═════ Exercise input ═════

Definition run (op : Op) : A unit :=
  match op with
  | OpGain => Gain ;;; ret tt
  | OpSetGain gain => SetGain gain
  | OpTriggerOffset => TriggerOffset ;;; ret tt
  | OpSetTriggerOffset offset => SetTriggerOffset offset
  | OpTotalSamples => TotalSamples ;;; ret tt
  | OpSetTotalSamples samples => SetTotalSamples samples
  | OpStatus => status ;;; ret tt
  | OpSetArmOn => SetArmOn
  | OpSetArmOff => SetArmOff
  | OpSetTriggerNow => setTriggerNow
  | OpTraceData => TraceData ;;; ret tt
  | OpProcessTraceData data => ProcessTraceData data ;;; ret tt
  end.

End Adc.

(** The operations that begin with [if c.err != nil { return }], themselves or
    in the helper they consist of. *)
Definition guarded (op : Op) : bool :=
  match op with
  | OpSetTotalSamples _ | OpTraceData | OpProcessTraceData _ => false
  | _ => true
  end.

(** A buffer of one word after the sync byte: tag 0 and the samples 1, 2, 3
    in bits [0:10), [10:20), [20:30); the last three bytes are padding to a
    multiple of four. *)
Definition oneWordBuffer : list byte :=
  [Byte.xac; Byte.x00; Byte.x30; Byte.x08; Byte.x01; Byte.x00; Byte.x00; Byte.x00].

(** A buffer of three words and three bytes of padding: a word of tag 3,
    a word of tag 1 with the samples 1, 2, 3 and a word of tag 0 with the
    samples 4, 5, 6. *)
Definition threeWordBuffer : list byte :=
  [Byte.xac; Byte.xc0; Byte.x70; Byte.x1c; Byte.x07;
   Byte.x40; Byte.x30; Byte.x08; Byte.x01;
   Byte.x00; Byte.x60; Byte.x14; Byte.x04; Byte.x00; Byte.x00; Byte.x00].

(** A capture cut short: 6 bytes are pending while 100 samples were asked
    for, and the 6 bytes read back start with the sync byte. *)
Definition shortCapture : Device :=
  scripted [inr []; inr [Byte.x06; Byte.x00; Byte.x00; Byte.x00];
            inr []; inr [Byte.x64; Byte.x00; Byte.x00; Byte.x00];
            inr []; inr [Byte.xac; Byte.x00; Byte.x30; Byte.x08; Byte.x01; Byte.x00]].

Definition freshAdc : Adc := {| err := None; hwMaxSamples := 24400; extClockFreq := 10000000 |}.

End Adc.

(** ** capture.go *)

Module Capture.

Record Trace : Type := {
  Key : slice byte;
  Pt : slice byte;
  Ct : slice byte;
  PowerMeasurements : slice float
}.

Definition Capture := slice Trace.








Definition answer (r : error + slice byte) : slice byte :=
  match r with inr bs => bs | inl _ => None end.









(** *** Persistence

    [SaveIo] hands the capture to [json.Encoder] over a [gzip.Writer];
    [LoadCaptureIo] reads it back through [gzip.Reader] and [json.Decoder].
    The text of the document and its compression belong to Go's libraries;
    the embedding keeps the document they carry.  A string is named by the
    bytes its base64 text stands for, a number by the [float64] whose
    shortest decimal form it is (the form [json.Encoder] writes), and the
    key of an object by its UTF-8 bytes. *)
#[warnings="-register-all"]
Inductive json : Type :=
| JNull
| JBool (b : bool)
| JString (bytes : list byte)
| JNumber (f : float)
| JArray (items : list json)
| JObject (fields : list (string * json)).

(** The first three bytes of a gzip member: the two magic bytes and the
    deflate method. *)
Definition gzipHeader (raw : list byte) : bool :=
  match raw with
  | id1 :: id2 :: cm :: _ =>
      (byte_to_Z id1 =? 0x1f) && (byte_to_Z id2 =? 0x8b) && (byte_to_Z cm =? 8)
  | _ => false
  end.

(** [gzip.NewReader] reads the ten bytes of the header before it looks at
    them. *)
Definition noGzipHeader (raw : list byte) : bool :=
  (length raw <? 10)%nat || negb (gzipHeader raw).

(** What was written to [dst], or is read from [src]: the stream that
    [gzip.Writer] makes of the text of a document, or bytes that
    [gzip.NewReader] turns down at the ten bytes of the header.  A source
    that begins as a gzip member and is no such stream (its optional header
    fields, its compressed data or the text in it are broken) is no value of
    this type. *)
Inductive file : Type :=
| Gzip (doc : json)
| NotGzip (raw : list byte) (turnedDown : noGzipHeader raw = true).

Definition errUnsupportedValue : error := Errorf "json: unsupported value" [].
Definition errUnmarshalType : error := Errorf "json: cannot unmarshal" [].
Definition errEOF : error := Errorf "EOF" [].
Definition errUnexpectedEOF : error := Errorf "unexpected EOF" [].
Definition errHeader : error := Errorf "gzip: invalid header" [].

(** The measurements [json.Encoder] can write: neither NaN nor infinite. *)
Definition finite (f : float) : bool :=
  negb (PrimFloat.is_nan f || PrimFloat.is_infinity f).

Definition encodeBytes (s : slice byte) : json :=
  match s with None => JNull | Some bs => JString bs end.

(** [encoding/json] refuses NaN and the infinities. *)
Definition encodeFloat (f : float) : error + json :=
  if PrimFloat.is_nan f || PrimFloat.is_infinity f then inl errUnsupportedValue
  else inr (JNumber f).

Fixpoint encodeList {X} (enc : X -> error + json) (l : list X) : error + list json :=
  match l with
  | [] => inr []
  | x :: l' =>
      match enc x with
      | inl e => inl e
      | inr j =>
          match encodeList enc l' with
          | inl e => inl e
          | inr js => inr (j :: js)
          end
      end
  end.

Definition encodeSlice {X} (enc : X -> error + json) (s : slice X) : error + json :=
  match s with
  | None => inr JNull
  | Some l =>
      match encodeList enc l with
      | inl e => inl e
      | inr js => inr (JArray js)
      end
  end.

Definition encodeTrace (t : Trace) : error + json :=
  match encodeSlice encodeFloat (PowerMeasurements t) with
  | inl e => inl e
  | inr pm =>
      inr (JObject [("k", encodeBytes (Key t)); ("pt", encodeBytes (Pt t));
                    ("ct", encodeBytes (Ct t)); ("pm", pm)])
  end.

Definition SaveIo (c : Capture) : error + file :=
  match encodeSlice encodeTrace c with
  | inl e => inl (Wrapf "JSON encoder failed %v" e)
  | inr doc => inr (Gzip doc)
  end.

(** The decoder stores a value into the variable it is given.  [null]
    leaves a number as it is and makes a slice nil; a value of another kind
    than the variable takes gives [UnmarshalTypeError].  The first such error
    is the one returned, and [LoadCaptureIo] then drops what was decoded. *)
Definition decodeFloat (old : float) (j : json) : error + float :=
  match j with
  | JNull => inr old
  | JNumber f =>
      (* no literal stands for NaN; one beyond the range of [float64] reads
         as an infinity and is refused *)
      if finite f then inr f else inl errUnmarshalType
  | _ => inl errUnmarshalType
  end.

(** A number stored into a [uint8] goes through [strconv.ParseUint]: the
    literal must be a run of digits, which is how the whole numbers from 0
    on are written (minus zero is written with its sign), and at most 255. *)
Definition uint8Of (f : float) : option byte :=
  match PrimFloat.classify f with
  | NZero => None
  | _ =>
      match find (fun n => PrimFloat.eqb (float64_of_int (Z.of_nat n)) f) (seq 0 256) with
      | Some n => Some (byte_of_Z (Z.of_nat n))
      | None => None
      end
  end.

Definition decodeUint8 (old : byte) (j : json) : error + byte :=
  match j with
  | JNull => inr old
  | JNumber f =>
      match uint8Of f with
      | Some b => inr b
      | None => inl errUnmarshalType
      end
  | _ => inl errUnmarshalType
  end.

(** The elements of an array are stored one after the other into the
    elements [held] of the slice's array, which is zero where it was never
    written. *)
Fixpoint storeList {X} (dec : X -> json -> error + X) (zero : X) (js : list json)
  (held : list X) : error + list X :=
  match js with
  | [] => inr []
  | j :: js' =>
      match dec (hd zero held) j with
      | inl e => inl e
      | inr x =>
          match storeList dec zero js' (tl held) with
          | inl e => inl e
          | inr xs => inr (x :: xs)
          end
      end
  end.

(** A slice being decoded, with what its array holds past its length: a
    shorter array decoded into the same slice leaves that behind, and a
    later, longer one finds it under its [null]s. *)
Definition target (X : Type) : Type := slice X * list X.

Definition decodeArray {X} (dec : X -> json -> error + X) (zero : X)
  (items : list json) (t : target X) : error + target X :=
  match items with
  | [] => inr (Some [], [])
  | _ =>
      let held := elems (fst t) ++ snd t in
      match storeList dec zero items held with
      | inl e => inl e
      | inr xs => inr (Some xs, skipn (length items) held)
      end
  end.

Definition decodeSlice {X} (dec : X -> json -> error + X) (zero : X)
  (j : json) (t : target X) : error + target X :=
  match j with
  | JNull => inr (None, [])
  | JArray items => decodeArray dec zero items t
  | _ => inl errUnmarshalType
  end.

(** A [[]byte] takes a base64 string, or an array of numbers as any other
    slice does. *)
Definition decodeBytes (j : json) (t : target byte) : error + target byte :=
  match j with
  | JString bs => inr (Some bs, [])
  | _ => decodeSlice decodeUint8 Byte.x00 j t
  end.

(** The keys of an object are matched with the names of the fields without
    regard to case, as by [bytes.EqualFold]; for names in ASCII letters
    this adds to the two cases of each letter the Kelvin sign (U+212A) for
    [k] and the long s (U+017F) for [s]. *)
Definition toLower (a : ascii) : ascii :=
  let n := nat_of_ascii a in
  if (65 <=? n)%nat && (n <=? 90)%nat then ascii_of_nat (n + 32) else a.
(** X16: inside a hunk a line is taken as a body line exactly when it
    is not empty, is not the no-newline marker, and starts with none of
    [diff ], [@@ ], [---] and [+++]: the lines that name a file or set
    its mode all start with [---] or [+++], which [isSourceLine]
    rejects.  So a removed line whose text begins with two dashes, or an
    added line whose text begins with two plus signs, is never stored. *)
Theorem body_line_iff l :
  classify true l = CaseBody <->
  l <> EmptyString /\ l <> "\ No newline at end of file"
  /\ strings.HasPrefix l "diff " = false /\ strings.HasPrefix l "@@ " = false
  /\ strings.HasPrefix l "---" = false /\ strings.HasPrefix l "+++" = false.
Proof.
  split.
  - intros H. pose proof (classify_CaseBody _ _ H) as (_ & Hs & Hne).
    apply isSourceLine_true in Hs as (_ & Hm & Hd & Hp).
    split_and!; try done.
    + apply (classify_not_CaseDiff true). congruence.
    + apply (classify_not_CaseHunk true). congruence.
  - intros (Hne & Hm & Hdiff & Hat & Hd & Hp).
    assert (isSourceLine l = true) as Hs by by apply isSourceLine_true.
    unfold classify, oldFilePrefix, newFilePrefix. rewrite Hdiff, Hat, Hs.
    destruct (String.eqb_spec l "+++ /dev/null") as [->|_]; [done|].
    destruct (String.eqb_spec l "--- /dev/null") as [->|_]; [done|].
    destruct (strings.HasPrefix l "--- a/") eqn:E1.
    { apply (HasPrefix_longer l "---" " a/") in E1. congruence. }
    destruct (strings.HasPrefix l "+++ b/") eqn:E2.
    { apply (HasPrefix_longer l "+++" " b/") in E2. congruence. }
    done.
Qed.

(** ** Added and Removed lines *)


Lemma marker_inj m m' : marker m = marker m' -> m = m'.
Proof. by destruct m, m'. Qed.





(** ** [Length] and the body lines of a hunk *)

Lemma body_lines_cons l sec :
  body_lines (l :: sec) = (if is_body_line l then 1 else 0) + body_lines sec.
Proof.
  unfold body_lines. rewrite filter_cons.
  destruct (is_body_line l); [by rewrite decide_True | by rewrite decide_False].
Qed.

Lemma whole_length_add_line m n c :
  whole_length (add_line m n c) = S (whole_length c).
Proof.
  unfold whole_length.
  destruct m; cbn [add_line add_Added add_Removed add_Unchanged DiffChunk.WholeRange];
    rewrite lines_of_add, length_app; simpl; lia.
Qed.

Lemma loop_whole_length lines rest :
  forall idx st st',
    loop lines idx rest st = Ok st' ->
    (inHunk st = false ->
       map whole_length (all_chunks (diff st'))
       = map whole_length (all_chunks (diff st)) ++ map body_lines (hunks_lines rest))
    /\ (forall A c, inHunk st = true -> all_chunks (diff st) = A ++ [c] ->
          map whole_length (all_chunks (diff st'))
          = map whole_length A
            ++ [whole_length c + body_lines (hunk_lines rest)]
            ++ map body_lines (hunks_lines rest)).
Proof.
  induction rest as [|l rest IH]; intros idx st st' H.
  - injection H as <-. cbn [hunk_lines hunks_lines map]. split.
    + intros _. by rewrite app_nil_r.
    + intros A c _ ->. rewrite map_app. cbn [map].
      by rewrite Nat.add_0_r, app_nil_r.
  - simpl in H. apply bind_Ok in H as (st1 & H1 & H2).
    pose proof (step_inHunk _ _ _ _ _ H1) as Hin.
    destruct (IH _ _ _ H2) as [IH1 IH2].
    apply step_chunks in H1.
    cbn [hunk_lines hunks_lines].
    destruct H1 as [Hnb Hnh Hh Hch|a b c0 d hd Hc Hp Hh Hch|A0 c0 m f Hc Hm _ _ _ Hch Hch' Hst1].
    + rewrite (classify_not_CaseHunk _ _ Hnh) in Hin |- *. rewrite orb_false_r.
      destruct (strings.HasPrefix l "diff ") eqn:E.
      * rewrite (IH1 Hin), Hch. split; [done|].
        intros A c _ ->. rewrite map_app. cbn [map].
        change (body_lines []) with 0. by rewrite Nat.add_0_r, <- app_assoc.
      * split.
        -- intros Hf. rewrite Hf in Hin. by rewrite (IH1 Hin), Hch.
        -- intros A c Ht HA. rewrite Ht in Hin. rewrite Hch in IH2.
           rewrite (IH2 A c Hin HA), body_lines_cons. do 3 f_equal.
           unfold is_body_line. rewrite (classify_true (inHunk st)) by done.
           by destruct (classify (inHunk st) l).
    + rewrite (classify_not_CaseDiff (inHunk st) l) in Hin |- * by congruence.
      apply classify_CaseHunk in Hc. rewrite Hc in Hin |- *. cbn [orb map].
      rewrite (IH2 _ _ Hin Hch). split.
      * intros _. done.
      * intros A c _ ->. rewrite map_app. cbn [map].
        change (body_lines []) with 0. by rewrite Nat.add_0_r, <- !app_assoc.
    + pose proof (classify_CaseBody _ _ Hc) as (Ht & _ & _).
      rewrite (classify_not_CaseDiff (inHunk st) l) in Hin |- * by congruence.
      rewrite (classify_not_CaseHunk (inHunk st) l) in Hin |- * by congruence.
      cbn [orb]. split; [congruence|].
      intros A c _ HA. rewrite Hch in HA. apply app_inj_tail in HA as [<- <-].
      rewrite Ht in Hin.
      rewrite (IH2 _ _ Hin Hch'), whole_length_add_line, body_lines_cons.
      unfold is_body_line. rewrite (classify_true (inHunk st)), Hc by done.
      do 2 f_equal. f_equal. lia.
Qed.

(** X10: for the hunks of a successful parse, taken in input order,
    [Length] is one more than the number of body lines between the
    hunk's heading and the next line that starts a hunk or a file (with
    the wrap-around of [int]); and for every hunk that is one more than
    the number of its NewRange records and its Removed OrigRange
    records together. *)
Theorem Length_of_hunk s h d :
  Parse s = Ok (h, d) ->
  map Chunk_Length (all_chunks d)
  = map (fun sec => int.wrap (Z.of_nat (body_lines sec) + 1))
        (hunks_lines (strings.Split s))
  /\ forall c, c ∈ all_chunks d ->
       Chunk_Length c
       = int.wrap (Z.of_nat (length (lines_of (DiffChunk.NewRange c))
                             + length (filter (fun p => is_removed h p = true)
                                              (lines_of (DiffChunk.OrigRange c)))) + 1).
Proof.
  intros HP. split.
  - apply Parse_Ok in HP as (st & H & -> & ->).
    apply loop_whole_length in H as [H _]. specialize (H eq_refl). simpl in H.
    change (map Chunk_Length (all_chunks (diff st)))
      with (map (fun c => (fun n => int.wrap (Z.of_nat n + 1)) (whole_length c))
                (all_chunks (diff st))).
    rewrite <- (map_map whole_length (fun n => int.wrap (Z.of_nat n + 1))), H.
    by rewrite map_map.
  - intros c Hc.
    destruct (hunk_ranges_inv_of s h d c HP Hc) as (_ & _ & HW & HR).
    unfold Chunk_Length. f_equal. f_equal. f_equal.
    change (slice.len (DiffRange.Lines (DiffChunk.WholeRange c)))
      with (length (lines_of (DiffChunk.WholeRange c))).
    rewrite (length_filter_split (is_removed h) (lines_of (DiffChunk.WholeRange c))).
    by rewrite HW, HR.
Qed.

═════

**Exercise objective**. Retype exactly the lines above, from the one with "-- intros Hf." through the one with "Nat.add_0_r, <- !app_assoc.", inclusive.

**Reply**.
        -- intros Hf. rewrite Hf in Hin. by rewrite (IH1 Hin), Hch.
        -- intros A c Ht HA. rewrite Ht in Hin. rewrite Hch in IH2.
           rewrite (IH2 A c Hin HA), body_lines_cons. do 3 f_equal.
           unfold is_body_line. rewrite (classify_true (inHunk st)) by done.
           by destruct (classify (inHunk st) l).
    + rewrite (classify_not_CaseDiff (inHunk st) l) in Hin |- * by congruence.
      apply classify_CaseHunk in Hc. rewrite Hc in Hin |- *. cbn [orb map].
      rewrite (IH2 _ _ Hin Hch). split.
      * intros _. done.
      * intros A c _ ->. rewrite map_app. cbn [map].
        change (body_lines []) with 0. by rewrite Nat.add_0_r, <- !app_assoc.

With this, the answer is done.